The next general election must be held no later than 28 January 2025, but it is widely expected to be held in 2024. With Labour 18 points ahead in the polls, the Party is now using the time before the election to prepare for a possible victory, and the practicalities of governing. This process will involve making tough decisions, especially on spending.
Earlier this month, the Prime Minister authorised official talks between Labour and the civil service. These talks are designed to allow for a smooth transition of power in the event that Labour wins the election and forms the next government. These talks are expected to start before the end of January, and will involve Labour outlining its plans for Government, including how it will organise government machinery.
Meanwhile, Labour has started to develop the policies it will seek to implement if it wins the election and forms the next government. Darren Jones MP, the Shadow Chief Secretary to the Treasury, has been tasked with chairing an infrastructure review, which was launched on 15 January. Working with CEOs of senior leaders of major companies such as the National Grid, Mace and Jacobs, this review will seek to find ways to reduce costs and accelerate delivery of major infrastructure projects. Jones confirmed that a Labour Government would rewrite the UK’s National Policy Statements including to allow for new onshore wind farms to be built in England.
Similarly, on 22 January, it was revealed that Sir Keir Starmer has set a deadline of 8 February to finalise Labour’s draft manifesto. While the Prime Minister has sought to downplay the possibility of a Spring election, Starmer aims for Labour to be ready in case it does go ahead in May or earlier. Shadow Cabinet ministers have been asked to submit policy submissions to Rav Athwal, Starmer’s manifesto director. These submissions will be road-tested with three different members of the shadow cabinet.
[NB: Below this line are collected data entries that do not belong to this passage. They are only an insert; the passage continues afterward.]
(* ===== verification/Schedule.v ===== *)
(** Executions that can be evaluated.

    [play] runs the processes of a system in the order a script says, with a
    concrete kernel; everything it does is a step of the semantics of
    [Kernel].  It is used to show that the hypotheses of the theorems about
    executions can hold, and what certain orders of calls lead to. *)
From S2P Require Import Prelude Cpp Path Json JsonRef Prog Logic Sim Kernel.

#[export] Instance node_eq_dec : EqDecision node.
Proof. solve_decision. Defined.

(** What the next step is: a process makes its next call, and [ActFork] gives
    the number of the new process; a call fails with an error number; a process
    is killed. *)
Inductive action : Set :=
| ActCall (pid : Z)
| ActFork (pid child : Z)
| ActFail (pid err : Z)
| ActKill (pid : Z).

Section Schedule.
Context `{SJ : Simdjson} (Home : string).

(** ** The concrete kernel *)

Definition only (P : Prop) `{!Decision P} {A} (x : A) : option A := if decide P then Some x else None.

Lemma only_Some P `{!Decision P} {A} (x y : A) : only P x = Some y -> P /\ y = x.
Proof. unfold only. case_decide; [|done]. by intros [= ->]. Qed.

Definition fresh_fd (T : fds) : Z :=
  default 0 (find (λ fd, bool_decide (T !! fd = None)) (seqZ 3 64)).

Definition writes (n : nat) (p : process) : bool :=
  running p && existsb (λ kv, bool_decide (wr_chan (Some kv.2) = Some n)) (map_to_list (p_fds p)).
Definition writer_b (ps : gmap Z process) (n : nat) : bool :=
  existsb (λ kv, writes n kv.2) (map_to_list ps).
Starmer has placed great importance on fiscal responsibility, with Labour seeking to use recent economic instability as an attack line against the Conservative Government. Therefore, Starmer and his Shadow Chancellor Rachel Reeves insist the manifesto be fully-costed. However, this will lead to tough decisions for the Labour leader and other senior figures. Until recently, official Labour policy has remained neutral on many issues, such as the possibility of building HS2 Phase 2a and b. Part of the reason for this was Labour’s emphasis on fiscal responsibility, with shadow ministers unwilling to make promises that they were unsure the could afford to keep once in Government. As Labour nails down its draft manifesto, voters will expect answers on these issues and tough decisions will need to be made.
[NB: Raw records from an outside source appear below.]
(** * sat-math-bot: question navigation, answer evaluation and statistics

    A shallow embedding of [main.py] (the Telegram handlers and the
    in-memory per-user state) and of [db.py] (the analytics queries and
    the write functions behind [get_conn]), with the properties the
    specification states about them and further properties of the code.

    Conventions of the embedding:
    - a Python [str] is a [string]; Python [int]s are [Z], counters that
      only ever grow from 0 are [nat];
    - dicts whose iteration order the code relies on ([QUESTION_INDEX],
      [TOPIC_INDEX], [TOPIC_NAME_MAP], [by_diff], a question's [options])
      are insertion-ordered association lists ([od_get], [od_set]); the
      per-user dicts [USER_PROGRESS] and [USER_STATS], which are only read
      and written by key, are [gmap Z _]; Python sets are [gset];
    - a handler is a computation in the monad [M]: it threads the bot's
      mutable globals and the trace of outgoing Telegram calls, and an
      exception keeps what was mutated and sent before it was raised. *)

From Stdlib Require Import ZArith Ascii String List Lia.
From stdpp Require Import base decidable option list sorting gmap strings pretty.

Local Open Scope string_scope.
Local Open Scope Z_scope.

(** ** Python values and dictionaries *)

Module Py.

(** The exceptions the modelled code can raise. *)
Inductive exn : Type :=
  | KeyError
  | ValueError
  | IndexError
  | RuntimeError
  | DatabaseError.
Although Starmer’s 8 February deadline to finalise Labour’s manifesto is only two weeks away, there are plenty of opportunities for businesses to provide input to Labour’s policy programme. Further changes to the manifesto may need to be made before the election to respond to Government policy, and fine-tuning of detail will continue until the election campaign starts. Organisations should shape their policy suggestions to ensure they are practicable and politically appealing, which a public affairs agency can assist with.